(Beginning of Recorded data)

#[export] Instance demo_redirects_lawful answers : LawfulRedirects {| net_answer := answers; net_redirect := demo_redirect |}.
Proof.
  intros request response next _. simpl. unfold demo_redirect, redirect_of.
  destruct (rs_location response), (see_other _), (same_again _); naive_solver.
Qed.

(** A commit is answered [status] and sent elsewhere, where the answer is [answer]. *)
Definition moved_net (status : Z) (answer : NetAnswer) : Network :=
  {| net_answer sent :=
       match last sent with
       | Some request =>
           if ends_with (rq_url request) "/commit" then
             NetResponse {| rs_status := status; rs_set_cookies := []; rs_location := Some "https://st.example/moved";
                            rs_content_type := None; rs_content_length := None; rs_chunks := []; rs_broken := None |}
           else if ends_with (rq_url request) "/moved" then answer
           else demo_answers sent
       | None => NetFailed false
       end;
     net_redirect := demo_redirect |}.

Definition demo_config : StClientConfig :=
  {| cf_base_url := Some "https://st.example/"; cf_handle := "default-user"; cf_host_header := None; cf_timeout_ms := 15000;
     cf_generate_hard_timeout_ms := 900000; cf_generate_idle_timeout_ms := 90000; cf_mode := "test_write";
     cf_connector_hmac_key := Some "0123456789abcdef0123456789abcdef" |}.

Definition demo_locator : StChatLocator :=
  {| loc_handle := "default-user"; loc_avatar := "a.png"; loc_character_name := "Ann";
     loc_chat_file := "IMBridge-Test-1.jsonl" |}.
Lemma record_grows kind key target d : grows d (record_source_target kind key target d).
Proof.
  unfold grows, record_source_target. destruct (im_sources d !! (kind, key)) eqn:E; [done |]. simpl. intros k Hk.
  destruct (decide (k = (kind, key))) as [->|Hne]; [rewrite lookup_insert_eq; eauto | by rewrite lookup_insert_ne].
Qed.

Lemma keeps_grows {A} (m : Stm ImportDB A) d d' r : keeps_sources m -> m d = (d', r) -> grows d d'.
Proof. intros Hm Hr k. specialize (Hm d). rewrite Hr in Hm. simpl in Hm. by rewrite Hm. Qed.

Lemma import_character_records actor w handle character report d d' report' :
  one_character actor w handle character report d = (d', Ok report') ->
  recorded "st_character" (character_source_key sha256_hex handle character) d' /\ grows d d'
  /\ rp_warnings report' = rp_warnings report.
Proof.
  unfold import_character. intros H. run_inv H known d0 H0. injection H0 as <- <-.
  unfold source_target in H. destruct (im_sources d !! _) eqn:E.
  { injection H as <- <-. unfold recorded. rewrite E. split_and!; [eauto | by intros k | done]. }
  run_inv H existing d1 H1. injection H1 as <- <-. destruct (existing_character_by_checksum _ _ _) as [id|].
  { run_inv H u d2 H2. injection H2 as <- _. injection H as <- <-. split_and!; [apply record_recorded | apply record_grows | done]. }
  run_inv H asset d1 H1. run_inv H cid d2 H2. run_inv H revision d3 H3. run_inv H row d4 H4.
  run_inv H u d5 H5. injection H5 as <- _. injection H as <- <-.
  apply (keeps_grows _ _ _ _ (keeps_fresh new_id)) in H1, H2, H3.
  assert (grows d3 d4) as H4' by (eapply keeps_grows, H4; apply keeps_on_chat).
  split_and!; [apply record_recorded | | done]. intros k Hk. apply record_grows. auto.
Qed.

Lemma import_chat_file_records now w account handle chat report d d' report' :
  one_chat now w account handle chat report d = (d', Ok report') ->
  grows d d' /\ exists more, rp_warnings report' = rp_warnings report ++ more
    /\ (more = [] -> recorded "st_chat" (chat_source_key sha256_hex handle chat) d').
Proof.
  unfold import_chat_file. intros H. run_inv H known d0 H0. injection H0 as <- <-.
  unfold source_target in H. destruct (im_sources d !! _) eqn:E.
  { injection H as <- <-. split; [by intros k |]. exists []. rewrite app_nil_r. unfold recorded. rewrite E. eauto. }
  run_inv H existing d1 H1. injection H1 as <- <-. destruct (existing_chat_import _ _ _ _) as [id|].
  { run_inv H u d2 H2. injection H2 as <- _. injection H as <- <-. split; [apply record_grows |].
    exists []. rewrite app_nil_r. split; [done | intros _; apply record_recorded]. }
  destruct (import_chat _ _ _ _ _ _ _ _ _ _ d) as [d1 [[c n]|e]] eqn:Hc;
    apply (keeps_grows _ _ _ _ (keeps_import_chat now w account handle chat)) in Hc; injection H as <- <-.
  - split; [intros k Hk; apply record_grows; auto |]. exists []. rewrite app_nil_r. split; [done | intros _; apply record_recorded].
  - split; [done |]. eexists. split; [done |]. by intros [=].
Qed.

(** What an import is to have recorded of a list of files. *)
Definition characters_recorded (handle : string) (l : list LegacyCharacterFile) (d : ImportDB) : Prop :=
  Forall (λ c, recorded "st_character" (character_source_key sha256_hex handle c) d) l.
Definition chats_recorded (handle : string) (l : list LegacyChatFile) (d : ImportDB) : Prop :=
  Forall (λ c, recorded "st_chat" (chat_source_key sha256_hex handle c) d) l.

(** A loop whose steps extend the warnings, and establish a lasting fact about their
    item unless they do. *)
Lemma for_each_records {A} (f : A -> ImportReport -> Stm ImportDB ImportReport) (P : A -> ImportDB -> Prop) l :
  (forall a d d', grows d d' -> P a d -> P a d') ->
  (forall a report d d' report', f a report d = (d', Ok report') ->
     grows d d' /\ exists more, rp_warnings report' = rp_warnings report ++ more /\ (more = [] -> P a d')) ->
  forall report d d' report', for_each f l report d = (d', Ok report') ->
  grows d d' /\ exists more, rp_warnings report' = rp_warnings report ++ more /\ (more = [] -> Forall (λ a, P a d') l).
Proof.
  intros HP Hf. induction l as [|a l IH]; intros report d d' report'; cbn [for_each].
  - intros [= <- <-]. split; [by intros k |]. exists []. by rewrite app_nil_r.
  - intros H. run_inv H report1 d1 H1. apply Hf in H1 as (G1 & more1 & W1 & R1).
    apply IH in H as (G2 & more2 & W2 & R2). split; [intros k Hk; auto |]. exists (more1 ++ more2).
    rewrite W2, W1, app_assoc. split; [done |]. intros [-> ->]%app_nil. constructor; eauto.
Qed.

(** The rows an import can add. *)
Definition same_content (d d' : ImportDB) : Prop :=
  conversations (im_chat d') = conversations (im_chat d) /\ turns (im_chat d') = turns (im_chat d)
  /\ messages (im_chat d') = messages (im_chat d) /\ characters (cd_chars (im_chat d')) = characters (cd_chars (im_chat d))
  /\ character_revisions (cd_chars (im_chat d')) = character_revisions (cd_chars (im_chat d))
  /\ im_archives d' = im_archives d /\ im_sources d' = im_sources d.

Lemma same_content_trans d1 d2 d3 : same_content d1 d2 -> same_content d2 d3 -> same_content d1 d3.
Proof. unfold same_content. naive_solver congruence. Qed.

Lemma same_content_refl d : same_content d d.
Proof. done. Qed.

Lemma ensure_account_same now handle name d d' r :
  ensure_account argon2_hash new_id now handle name d = (d', r) -> same_content d d'.
Proof.
  unfold ensure_account, sbind, fresh. cbn. destruct (ensure_legacy_account _ _ _ _ _ _ _ _ _) as [i r'].
  by intros [= <- _].
Qed.

Lemma put_user_name_same now w name d d' r : put_user_name now w name d = (d', r) -> same_content d d'.
Proof. unfold put_user_name. destruct (update_prompt_user_name _ _ _ _); by intros [= <- _]. Qed.

Lemma known_character actor w handle character report d :
  recorded "st_character" (character_source_key sha256_hex handle character) d ->
  one_character actor w handle character report d = (d, Ok report).
Proof. intros [t Ht]. unfold import_character, sbind, sget, source_target. by rewrite Ht. Qed.

Lemma known_chat now w account handle chat report d :
  recorded "st_chat" (chat_source_key sha256_hex handle chat) d ->
  one_chat now w account handle chat report d = (d, Ok report).
Proof. intros [t Ht]. unfold import_chat_file, sbind, sget, source_target. by rewrite Ht. Qed.

Lemma for_each_known {A} (f : A -> ImportReport -> Stm ImportDB ImportReport) l d :
  (forall a report, a ∈ l -> f a report d = (d, Ok report)) -> forall report, for_each f l report d = (d, Ok report).
Proof.
  intros Hf report. induction l as [|a l IH]; [done |]. cbn [for_each]. unfold sbind. rewrite Hf by left.
  apply IH. intros b report' Hb. apply Hf. by right.
Qed.

(** Everything the source lists under a handle is recorded. *)
Definition handle_recorded (source : LegacySource) (handle : string) (d : ImportDB) : Prop :=
  forall cs chats, src_characters source handle = Ok cs -> src_chats source handle = Ok chats ->
  characters_recorded handle cs d /\ chats_recorded handle chats d.

Lemma import_handle_records now source handle report d d' report' :
  one_handle now source false handle report d = (d', Ok report') ->
  grows d d' /\ exists more, rp_warnings report' = rp_warnings report ++ more
    /\ (more = [] -> handle_recorded source handle d').
Proof.
  unfold import_handle. intros H. run_inv H cs d0 H0. injection H0 as <- Hcs. run_inv H chats d0 H0. injection H0 as <- Hchats.
  run_inv H place d1 H1. destruct place as [account w]. apply ensure_account_same in H1 as S1.
  run_inv H settings d2 H2. injection H2 as <- _.
  run_inv H u d3 H3. assert (same_content d1 d3) as S3.
  { destruct settings; [by apply put_user_name_same in H3 | by injection H3 as <- _]. }
  assert (G3 : grows d d3).
  { intros k. assert (im_sources d3 = im_sources d) as ->; [| done]. destruct S1 as (_ & _ & _ & _ & _ & _ & <-).
    by destruct S3 as (_ & _ & _ & _ & _ & _ & <-). }
  run_inv H report1 d4 H4.
  apply (for_each_records _ (λ c, recorded "st_character" (character_source_key sha256_hex handle c))) in H4 as (G4 & more1 & W1 & R1).
  2: { intros c e e' Hg. apply Hg. }
  2: { intros c rep e e' rep' (Hr & Hg & Hw)%import_character_records. split; [done |]. exists []. by rewrite app_nil_r. }
  apply (for_each_records _ (λ c, recorded "st_chat" (chat_source_key sha256_hex handle c))) in H as (G5 & more2 & W2 & R2).
  2: { intros c e e' Hg. apply Hg. }
  2: { intros c rep e e' rep'. apply import_chat_file_records. }
  split; [intros k Hk; auto |]. exists (more1 ++ more2). rewrite W2, W1, app_assoc. split; [done |].
  intros [-> ->]%app_nil. intros cs' chats'. rewrite Hcs, Hchats. intros [= <-] [= <-].
  split; [| by apply R2]. eapply Forall_impl; [by apply R1 |]. intros c. apply G5.
Qed.

Lemma import_handle_again now source handle report d d' r :
  handle_recorded source handle d -> one_handle now source false handle report d = (d', r) ->
  same_content d d' /\ (forall report', r = Ok report' -> report' = report).
Proof.
  intros Hrec. unfold import_handle, sbind, slift. cbv beta.
  destruct (src_characters source handle) as [cs|] eqn:Hcs; [| by intros [= <- <-]].
  destruct (src_chats source handle) as [chats|] eqn:Hchats; [| by intros [= <- <-]].
  destruct (ensure_account _ _ now handle handle d) as [d1 [[account w]|]] eqn:H1; apply ensure_account_same in H1 as S1;
    [| by intros [= <- <-]].
  destruct (src_settings source handle) as [settings|]; [| by intros [= <- <-]].
  destruct (match settings with Some s => put_user_name now w (ls_username s) | None => sret tt end d1) as [d3 [u|]] eqn:H3;
    assert (same_content d1 d3) as S3
      by (destruct settings; [by apply put_user_name_same in H3 | by injection H3 as <- _]);
    pose proof (same_content_trans _ _ _ S1 S3) as S; [| by intros [= <- <-]].
  destruct (Hrec cs chats Hcs Hchats) as [Rc Rh].
  assert (Hsrc : im_sources d3 = im_sources d) by apply S.
  rewrite for_each_known.
  2: { intros c rep Hc. apply known_character. unfold recorded. rewrite Hsrc. by apply (Forall_forall _ cs) with (x := c) in Rc. }
  rewrite for_each_known; [by intros [= <- <-]; split; [| intros ? [= <-]] |].
  intros c rep Hc. apply known_chat. unfold recorded. rewrite Hsrc. by apply (Forall_forall _ chats) with (x := c) in Rh.
Qed.
(* ===== verification/PluginImport.v ===== *)
(** * Importing the old plugin's database ([import_plugin_db] of [src/modules/migration/mod.rs])

    The bot tokens and the Telegram users of the plugin the bridge replaces.  Every
    plugin account becomes an account of the server, its token a secret of the vault
    and a bot, its users bindings of that bot.  Users are identities somebody acts
    under, so what matters is whom they are given to.

    The old database is read through its columns: a cell is what SQLite stores in it.
    The identity module, the vault, the bots and the bindings do their part as they
    are modelled there; the order in which a [HashMap] is walked, ids and nonces are
    parameters. *)

From stdpp Require Import pretty.
From S2P Require Import Prelude Text Errors StDomain ErrorMapper Engine OperationStore Vault BindCodes TelegramInbox TelegramRuntime Identity CardPng Stateful Legacy LegacyImport.
From Stdlib Require Import Lia.

(** ** The old database *)

Inductive Cell : Type := CNull | CText (s : string) | CInt (z : Z) | COther.

(** [row.try_get] at [String], [Option<String>] and [i64]. *)
Definition cell_text (c : Cell) : AppResult string := match c with CText s => Ok s | _ => Err database_error end.
Definition cell_opt_text (c : Cell) : AppResult (option string) :=
  match c with CNull => Ok None | CText s => Ok (Some s) | _ => Err database_error end.
Definition cell_int (c : Cell) : AppResult Z := match c with CInt z => Ok z | _ => Err database_error end.

Record LegacyAccountRow := MkLegacyAccountRow { la_account_id : Cell; la_display_name : Cell; la_st_user_handle : Cell }.
Lemma import_rows_imports tables has rows specs report d :
  (forall name l x, x ∈ walk name l -> x ∈ l) ->
  pt_accounts tables = Some (has, rows) -> account_specs has rows = Ok specs ->
  imports (given_identity from_slice tables (imported_actors tables d))
    (given_binding from_slice tables (imported_actors tables d)) d (import_rows tables specs report d).1.
Proof.
  intros Hwalk Ht Hs. unfold import_plugin_rows, imported_actors. rewrite Ht, Hs.
  destruct (import_accounts argon2_hash new_id now ∅ specs d) as [d1 [actors|e]] eqn:E1; cbn [snd].
  2: { unfold sbind. rewrite E1. cbn [fst]. change d1 with (d1, @Err (gmap string Actor) AppError e).1. rewrite <- E1.
       apply quiet_imports. by apply import_accounts_importing. }
  pose proof (given_binding_mono from_slice tables actors) as Hmono.
  assert (imports (given_identity from_slice tables actors) (given_binding from_slice tables actors) d d1) as H1.
  { change d1 with (d1, @Ok (gmap string Actor) AppError actors).1. rewrite <- E1. by apply import_accounts_importing. }
  unfold sbind at 1. rewrite E1. assert (actors_ok d ∅) as Ha0 by (intros o a Hoa; by rewrite lookup_empty in Hoa).
  destruct (import_accounts_ok _ _ _ _ _ _ _ _ E1 Ha0) as [Ha1 Hd1].
  rewrite dom_empty_L, union_empty_r_L in Hd1. eapply imports_trans; [done | exact H1 |].
  unfold sbind at 1. destruct (import_configs _ _ _ _ _ _ _ _ _ _ _) as [d2 [c|e]] eqn:E2.
  2: { cbn [fst]. change d2 with (d2, @Err Collected AppError e).1. rewrite <- E2. by apply import_configs_importing. }
  assert (imports (given_identity from_slice tables actors) (given_binding from_slice tables actors) d1 d2) as H2.
  { change d2 with (d2, @Ok Collected AppError c).1. rewrite <- E2. by apply import_configs_importing. }
  apply import_configs_ok in E2 as [Hb2 Hp2]; [| done | intros o i Hoi; cbn in Hoi; by rewrite lookup_empty in Hoi].
  eapply imports_trans; [done | exact H2 |]. unfold sbind at 1, slift.
  destruct (pending_identities _ _) as [pending|e] eqn:E3; [| apply imports_refl].
  assert (forall o u, u ∈ default ∅ (pending !! o) <-> claimed from_slice tables o u) as Hpend.
  { eapply pending_claims; eauto. intros o u. rewrite Hp2. cbn. rewrite lookup_empty. simpl. set_solver. }
  rewrite sbind_sret_state. apply bind_owners_at; [done | | split; [by eapply actors_ok_mono; [apply H2 |] | done]].
  intros owner user Hu Hn. split; [by apply Hpend |]. intros other Ho%Hpend. by eapply not_conflicting.
Qed.

(** C13: the users of the old plugin are given to nobody else.  Whatever the old database
    holds and wherever the import stops, identities and bindings that were there stay
    whose they were; a new identity belongs to the account of the one plugin account
    that claims the user, a new binding is to a bot of that account's workspace, in
    which it may act; a user claimed by two accounts gets neither.  Bots stay in their
    workspace, and every bot that was written is off.  A dry run changes nothing. *)
Theorem plugin_users_go_to_their_owner path tables dry_run d d' r :
  (forall name l x, x ∈ walk name l -> x ∈ l) ->
  import_db path (Some tables) dry_run d = (d', r) ->
  imports (given_identity from_slice tables (imported_actors tables d))
    (given_binding from_slice tables (imported_actors tables d)) d d'
  /\ (dry_run = true -> d' = d).
Proof.
  intros Hwalk. unfold import_plugin_db. destruct (pt_accounts tables) as [[has rows]|] eqn:Et.
  2: { intros [= <- _]. split; [apply imports_refl | done]. }
  unfold sbind at 1, slift at 1. destruct (account_specs has rows) as [specs|e] eqn:Es.
  2: { intros [= <- _]. split; [apply imports_refl | done]. }
  destruct dry_run; [intros [= <- _]; split; [apply imports_refl | done] |]. intros E. split; [| done].
  set (report := match pt_configs tables with Some _ => _ | None => _ end) in E.
  pose proof (import_rows_imports tables has rows specs report d Hwalk Et Es) as Hi. by rewrite E in Hi.
Qed.
End Safe.

(** ** An import *)

Definition old_users (raw : string) : option Value :=
  if raw =?= "both" then Some (JArray [JString "7"; JNumber "8"])
  else if raw =?= "one" then Some (JArray [JString "7"]) else None.

Definition old_account (id handle : string) : LegacyAccountRow := MkLegacyAccountRow (CText id) CNull (CText handle).
Definition old_config (id token users : string) : LegacyConfigRow :=
  MkLegacyConfigRow (CText id) (CText token) (CText users) (CInt (-5)) CNull CNull CNull.

(** Ann's bot serves 7 and 8, Bob's 7 too; an older plugin, with one of the columns. *)
Definition old_plugin (ann bob : string) : PluginTables :=
  MkPluginTables (Some (true, [old_account "a" ann; old_account "b" bob]))
    (Some (MkConfigColumns true false false false, [old_config "a" "token-a" "both"; old_config "b" "token-b" "one"]))
    (Some [(CText "c", CText "9")]).

Definition no_plugin_data : PluginDB := MkPluginDB identity_init (MkBindDB ∅ ∅ ∅ ∅ ∅ ∅) ∅ ∅ demo_db 0.

Definition run_plugin (tables : PluginTables) : PluginDB * AppResult ImportReport :=
  @import_plugin_db toy_aead demo_sha (λ _ p, p) old_users (λ n, "id" +:+ pretty n) (λ n, "nonce" +:+ pretty n) (λ _ l, l)
    demo_vault "t" (λ _, false) "plugin.db" (Some tables) false no_plugin_data.

(** 8 is bound to Ann's bot, 7 to none; the bots are off. *)
Lemma plugin_users_witness :
  imports (given_identity old_users (old_plugin "ann" "bob")
             (imported_actors (λ _ p, p) (λ n, "id" +:+ pretty n) "t" (old_plugin "ann" "bob") no_plugin_data))
    (given_binding old_users (old_plugin "ann" "bob")
       (imported_actors (λ _ p, p) (λ n, "id" +:+ pretty n) "t" (old_plugin "ann" "bob") no_plugin_data))
    no_plugin_data (run_plugin (old_plugin "ann" "bob")).1
  /\ map (ei_external_user_id ∘ snd) (map_to_list (external_identities (pl_bind (run_plugin (old_plugin "ann" "bob")).1))) = ["8"]
  /\ map (bot_desired_enabled ∘ snd) (map_to_list (pl_bots (run_plugin (old_plugin "ann" "bob")).1)) = [false; false].
Proof.
  split; [| split; vm_compute; reflexivity].
  refine (proj1 (@plugin_users_go_to_their_owner toy_aead demo_sha (λ _ p, p) old_users (λ n, "id" +:+ pretty n)
    (λ n, "nonce" +:+ pretty n) (λ _ l, l) demo_vault "t" (λ _, false) "plugin.db" (old_plugin "ann" "bob") false
    no_plugin_data _ (run_plugin (old_plugin "ann" "bob")).2 _ _)); [by intros | vm_compute; reflexivity].
Defined.
(* ===== verification/HttpApi.v ===== *)
(** * The HTTP API ([src/adapters/http/router.rs])

    The routes, the CSRF check in front of all of them and the handlers: login and
    logout, accounts, bots, bind codes, health; and at the end the session table.
    Sessions come from the tower_sessions crate and are an interface with what its
    documentation promises; the identity module, the bots, the bind codes and the
    vault do their part as they are modelled there.

    A reply is what the handler puts into its JSON.  That axum runs the handler of the
    matching route, after the middleware and with the extracted body, is taken from
    its documentation; a request whose body cannot be extracted runs no handler. *)

From stdpp Require Import pretty.
From S2P Require Import Prelude Text Errors StDomain Readiness Redaction PollerOwnership Engine OperationStore Vault BindCodes TelegramInbox TelegramRuntime Identity Stateful Decoder Config LegacyImport PluginImport.
From Stdlib Require Import Lia.

(** ** Sessions *)

(** [get::<String>], [insert], [cycle_id] and [flush]; [None] is an error of the store. *)
Class SessionLayer := {
  Session : Type;
  session_get : string -> Session -> option (option string);
  session_insert : string -> string -> Session -> option Session;
  session_cycle_id : Session -> option Session;
  session_flush : Session -> option Session;
}.

(** A value that was inserted is there, the others are as they were; a new id keeps
    the values, a flush drops them. *)
Class LawfulSession (L : SessionLayer) : Prop := {
  get_inserted : forall k v s s' k', session_insert k v s = Some s' ->
    session_get k' s' = if k' =?= k then Some (Some v) else session_get k' s;
  get_cycled : forall s s' k, session_cycle_id s = Some s' -> session_get k s' = session_get k s;
  get_flushed : forall s s' k, session_flush s = Some s' -> session_get k s' = Some None;
}.

(** ** Bodies *)

Record LoginBody := MkLoginBody { lb_username : string; lb_password : string }.
Definition LoginBody_from_value (v : Value) : option LoginBody :=
  fields ← struct_fields false [field "username"; field "password"] v;
  match fields with
  | [a; b] => a ← required value_as_str a; b ← required value_as_str b; Some (MkLoginBody a b)
  | _ => None
  end.

Record CreateAccountBody := MkCreateAccountBody {
  ca_username : string;
  ca_password : string;
  ca_display_name : string;
  ca_is_admin : bool;
}.
Definition CreateAccountBody_from_value (v : Value) : option CreateAccountBody :=
  fields ← struct_fields false [field "username"; field "password"; field "display_name"; field_or "is_admin"] v;
  match fields with
  | [a; b; c; d] =>
      a ← required value_as_str a; b ← required value_as_str b; c ← required value_as_str c;
      d ← defaulted false value_as_bool d; Some (MkCreateAccountBody a b c d)
  | _ => None
  end.

Record BotBody := MkBotBody { bb_token : option string; bb_desired_enabled : bool }.
Definition BotBody_from_value (v : Value) : option BotBody :=
  fields ← struct_fields false [field_or "token"; field_or "desired_enabled"] v;
  match fields with
  | [a; b] => a ← optional value_as_str a; b ← defaulted false value_as_bool b; Some (MkBotBody a b)
  | _ => None
  end.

(End of Recorded data)

What the exercise asks:
Lines holding the word "verification" should be counted across the entries; state only how many there are.

Written response:
2